My mother passed away six days ago, but it feels like it has been much longer. She got sick when I was fourteen. She managed to hang on for four more years after her diagnosis, and it has been the hardest four years of my life. I am so grateful that she was there to be my mom during the harder parts of growing up, and that she was there to usher me into adulthood and try her best to prepare me for the real world. Some people don’t even get that much.

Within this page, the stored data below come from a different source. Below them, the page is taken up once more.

(** When the notification should be sent next. *)
Definition nextSendTime (settings : Settings.t) (n : Notification.t)
  : GoTime.Time :=
  if Notification.SendsCount n =? 0 then Notification.ScheduledTime n
  else GoTime.Add (Notification.LastPushTime n) (retryInterval settings).

(** The body of the loop. *)
Definition body (settings : Settings.t) (now : GoTime.Time)
    (n : Notification.t) (v : Vars) : Notification.t * Vars :=
  let nextSend := nextSendTime settings n in
  if negb (GoTime.Before now nextSend) then
    (* IT IS DUE *)
    let '(n, p, save) :=
      if Notification.SendsCount n <? maxRetries settings then
        let '(ok, p) :=
          SendMessage (Settings.PushoverToken settings)
                      (Settings.PushoverUser settings) "Reminder"
                      (Notification.Content n) (port v) in
        if negb ok
        then (Notification.with_LastPushTime now n, p, true)
        else (Notification.with_LastPushTime now
                (Notification.with_SendsCount
                   (GoTime.incr (Notification.SendsCount n)) n), p, true)
      else (n, port v, saveNeeded v) in
    if Notification.SendsCount n >=? maxRetries settings
    then (Notification.with_Status StatusDone n,
          mkVars p true (earliestNext v))
    else
      let nextForThis :=
        GoTime.Add (Notification.LastPushTime n) (retryInterval settings) in
      (n, mkVars p save (track nextForThis (earliestNext v)))
  else
    (* Not due yet, track its next time *)
    (n, mkVars (port v) (saveNeeded v) (track nextSend (earliestNext v))).

Fixpoint loop (settings : Settings.t) (now : GoTime.Time)
    (pending : list Notification.t) (v : Vars)
  : list Notification.t * Vars :=
  match pending with
  | [] => ([], v)
  | n :: rest =>
      let '(n', v1) := body settings now n v in
      let '(rest', v2) := loop settings now rest v1 in
      (n' :: rest', v2)
  end.

End Pass.

End earlier.

(** ** The design document's reading of the effective repeat policy

    Section 4.2, step 2: a notification's own values, or the global defaults
    of Settings when unset. *)

Module Spec.

Section Effective.
Context {syntax : DurationSyntax}.

Definition effectiveTimes (settings : Settings.t) (n : Notification.t) : Z :=
  if Notification.RepeatTimes n =? 0
  then Settings.RepeatTimes settings
  else Notification.RepeatTimes n.

Definition effectiveInterval (settings : Settings.t) (n : Notification.t)
  : option GoTime.Duration :=
  match ParseDuration (Notification.RepeatInterval n) with
  | Some d => Some d
  | None => ParseDuration (Settings.RepeatInterval settings)
  end.

End Effective.

End Spec.

(** ** A concrete environment

    Implementations of the three library interfaces on which the model can
    be run.  They serve to evaluate the program on concrete inputs; the
    theorems below are proved for every implementation. *)

Module Sample.
Import storage worker.

Definition digit (c : ascii) : option Z :=
  let k := Z.of_nat (nat_of_ascii c) in
  if (48 <=? k) && (k <=? 57) then Some (k - 48) else None.

Fixpoint leadingInt (s : string) (acc : Z) : Z * string :=
  match s with
  | EmptyString => (acc, s)
  | String c rest =>
      match digit c with
      | Some d => leadingInt rest (acc * 10 + d)
      | None => (acc, s)
      end
  end.

Definition unitMap (u : string) : option Z :=
  if String.eqb u "ns" then Some GoTime.Nanosecond
  else if String.eqb u "us" then Some GoTime.Microsecond
  else if String.eqb u "ms" then Some GoTime.Millisecond
  else if String.eqb u "s" then Some GoTime.Second
  else if String.eqb u "m" then Some GoTime.Minute
  else if String.eqb u "h" then Some GoTime.Hour
  else None.

(** [time.ParseDuration] on the empty string (an error) and on decimal
    digits followed by one unit name, the form the web layer writes; other
    strings are not in the domain of this implementation and it is not
    applied to them. *)
Definition parseDigitsUnit (s : string) : option GoTime.Duration :=
  match s with
  | EmptyString => None
  | String c _ =>
      match digit c with
      | None => None
      | Some _ =>
          let '(v, rest) := leadingInt s 0 in
          match unitMap rest with
          | Some u =>
              if v * u >? GoTime.maxDuration then None else Some (v * u)
          | None => None
          end
      end
  end.

Definition durations : DurationSyntax :=
  {| ParseDuration := parseDigitsUnit |}.

(** A transport that is down: every call fails.  Its state is the log of
    the messages it was asked to deliver. *)
Definition down : Delivery :=
  {| Port := list string;
     SendMessage := fun _ _ _ message log => (false, (log ++ [message])%list) |}.

(** A transport that is up: every call succeeds. *)
Definition up : Delivery :=
  {| Port := list string;
     SendMessage := fun _ _ _ message log => (true, (log ++ [message])%list) |}.

(** [encoding/json] on the documents used below.  The empty object sets no
    field of the value decoded into and is not a list; the two arrays are
    not an object, and decode as the empty list and as a list of one record
    whose fields are all zero; any other text is taken to be malformed.  The
    encoder is only asked to produce a document: it writes the empty
    object. *)
Definition codec : JSON :=
  {| Unmarshal_AppSchema := fun data old =>
       if String.eqb data "{}" then (old, true) else (old, false);
     Unmarshal_Notifications := fun data =>
       if String.eqb data "[]" then Some []
       else if String.eqb data "[{}]" then Some [Notification.zero]
       else None;
     MarshalIndent := fun _ => Some "{}" |}.

(** A disk without the backing file, and one holding [data]. *)
Definition noFile : Disk := mkDisk Absent true 0.
Definition holding (modTime : GoTime.Time) (data : string) : Disk :=
  mkDisk (Regular modTime data) true modTime.

(** An instant: minute [m] (since the zero time) plus [s] seconds. *)
Definition at_ (m s : Z) : GoTime.Time :=
  m * GoTime.Minute + s * GoTime.Second.

(** A pending reminder scheduled at [t], sent [k] times so far. *)
Definition reminder (id : string) (t : GoTime.Time) (k times : Z)
    (interval : string) : Notification.t :=
  Notification.mk id "water the plants" t StatusPending k GoTime.zero
                  times interval.

Definition credentials (times : Z) (interval : string) : Settings.t :=
  Settings.mk "token" "user" times interval "secret".

Definition inMemory (s : Settings.t) (ns : list Notification.t) : World :=
  mkWorld noFile (mkStore (mkAppSchema s ns) GoTime.zero).

End Sample.


(** ** Package [web] (the decisions of the handlers)

    Of a request the handlers read the method, form values and cookies; of
    a response only what decides it is kept (the redirect target, the error
    code, the template, the cookie set).  Template rendering and the
    fan-out to the listening browsers are left out.  The identifiers
    [uuid.New] draws and the clock readings are arguments. *)

Module web.
Import storage worker.

(** [fmt.Sscanf(s, "%d", &x)] and [time.ParseInLocation] with the layout and
    the location of the handlers: [None] stands for a returned error, which
    leaves the variable scanned into as it was. *)
Class Forms := {
  Sscanf_d : string -> option Z;
  ParseInLocation : string -> option GoTime.Time
}.

Definition isDigit (c : ascii) : bool :=
  (48 <=? nat_of_ascii c)%nat && (nat_of_ascii c <=? 57)%nat.

Definition isUnit (c : ascii) : bool :=
  Ascii.eqb c "m" || Ascii.eqb c "h" || Ascii.eqb c "d".

Fixpoint allDigits (s : string) : bool :=
  match s with
  | EmptyString => true
  | String c rest => isDigit c && allDigits rest
  end.

(** The number a string of decimal digits writes. *)
Fixpoint decimal (acc : Z) (s : string) : Z :=
  match s with
  | EmptyString => acc
  | String c rest => decimal (acc * 10 + (Z.of_nat (nat_of_ascii c) - 48)) rest
  end.

(** The match of the pattern [^(\d+)([mhd])$]: the digits and the unit, when
    the string is one or more digits followed by one of [m], [h], [d]. *)
Fixpoint submatch (s : string) : option (string * string) :=
  match s with
  | EmptyString => None
  | String c rest =>
      match rest with
      | EmptyString => None
      | String u EmptyString =>
          if isDigit c && isUnit u
          then Some (String c EmptyString, String u EmptyString) else None
      | _ =>
          if isDigit c then
            match submatch rest with
            | Some (ds, u) => Some (String c ds, u)
            | None => None
            end
          else None
      end
  end.

(** [parseRepeatInterval].  The verb [%d] applied to a string of digits
    yields the number they write, or fails, leaving the zero of the named
    result, when that number does not fit an [int]. *)
Definition parseRepeatInterval (interval : string) : Z * string :=
  match submatch interval with
  | Some (ds, u) =>
      let value := if decimal 0 ds <=? GoTime.maxDuration
                   then decimal 0 ds else 0 in
      (value, u)
  | None => (30, "m")
  end.

(** [combineRepeatInterval] *)
Definition combineRepeatInterval (value unit' : string) : string :=
  let value := if String.eqb value "" then "30" else value in
  let unit' := if String.eqb unit' "" then "m" else unit' in
  (value ++ unit')%string.

Record Request := mkRequest {
  Method : string;
  FormValue : string -> string;
  Cookie : string -> option string
}.

Inductive Action :=
| Redirect (url : string)
| Error (code : Z)
| Render (template : string)
| RenderPartial (template : string)
| Silent.

(** What a handler answers: the action, and the session cookie it sets with
    its expiry, if it sets one. *)
Record Response := mkResponse {
  action : Action;
  setCookie : option (string * GoTime.Time)
}.

Definition plain (a : Action) : Response := mkResponse a None.

(** [Server]: the store, the worker and the sessions. *)
Record Server := mkServer {
  world : World;
  engine : Worker;
  sessions : gmap string GoTime.Time
}.

Definition with_world (w : World) (s : Server) : Server :=
  mkServer w (engine s) (sessions s).

(** [s.worker.Refresh()] *)
Definition refresh (s : Server) : Server :=
  match Refresh (engine s) with
  | Returns wk => mkServer (world s) wk (sessions s)
  | Blocks => s
  end.

Section Handlers.
Context {json : JSON} {forms : Forms}.

Definition authMiddleware (next : Request -> Server -> Response * Server)
    (now : GoTime.Time) (r : Request) (s : Server) : Response * Server :=
  let '(settings, w) := GetSettings (world s) in
  let s := with_world w s in
  if String.eqb (Settings.Password settings) "" then
    (plain (Redirect "/setup"), s)
  else
    match Cookie r "session_token" with
    | None => (plain (Redirect "/login"), s)
    | Some value =>
        if String.eqb value "" then (plain (Redirect "/login"), s)
        else
          match sessions s !! value with
          | None => (plain (Redirect "/login"), s)
          | Some expiry =>
              if GoTime.After now expiry
              then (plain (Redirect "/login"), s)
              else next r s
          end
    end.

They don’t tell you how hard it is to watch someone try to be strong for you when you know how much they are suffering. My mother always tried to smile. Despite the poking and prodding, the chemo that made her too sick to eat and made her hair fall out in clumps, she always greeted me with a smile. I knew that she was hurting, that there was pain behind her eyes, but at the time neither of us could acknowledge it. I regret that. My mother should not have to have been that strong for my sake. I wish I had let her hold my hand and sob. I wish I could have been the pillar of comfort she needed to lean on in her final years in a way I never insisted on giving her.

She was strong for me until her very last breaths. It had been a bad week for her, so I bought her some of her favourite chocolate from a bakery downtown after school. I didn’t know if she would be able to eat it that day, but it felt like something that would make her happy anyway. I walked into her hospital room, or what I thought was her hospital room, but there was someone else in her bed. I hastily apologized to the person in the room and as I was turning around to leave, I heard a frail and strained voice call my name. It was her. I didn’t recognize my own mother. Her skin looked much paler than usual, her eyes sunken and desolate. It was like she got smaller even though I saw her only the day before last. I held her hand and it felt foreign to me. Too bony, too cold. She managed to eat one square of the chocolate I bought her, but I could tell she was forcing it. We talked, she tried to laugh. I stayed so long that dinner had long come and gone. Even visiting hours came to a close, but even I could tell that my mother was fading to the point where visiting hours no longer applied to me.

I went to get a snack from the vending machine when I was stopped by a nurse I had come to know well. She told me that my mother was waiting. I asked her what she meant, and she told me that she was waiting for me to leave so that she could let go.

The words hit me like a truck. Without getting a snack, I ran back to my mother’s room. I got right in her bed, and I held her one last time. I told her I loved her, and I packed up my backpack to leave. I knew it was my turn to be strong for her. I said goodbye, and instead of leaving sat on the floor not far from her room. It didn’t take long after I left, she really was waiting for me to say goodbye.

They don’t tell you about how long the sound of a flatlining heart monitor can stay with you. I hear it in the shower, when I try to sleep, when I make my tea in the morning. I knew it was coming, and yet I still wasn’t prepared. I never understood how people say it’s better when you know it’s coming. Whether I had four years or four seconds, my mother is still gone, and it hurts just the same.

There was no code blue, no running and panic. The DNR placed on my mother’s door had sealed her exit in stone.

She was gone.

They don’t tell you how hard it is to lose your mother, because nobody can put it into words.

Six days after I lost her, I sit in the attic clutching this photo of her just entering this world. She has come and gone. Our time in this world is a mere flicker amongst the cosmos, but Margaret Dufresne made my flicker that much brighter.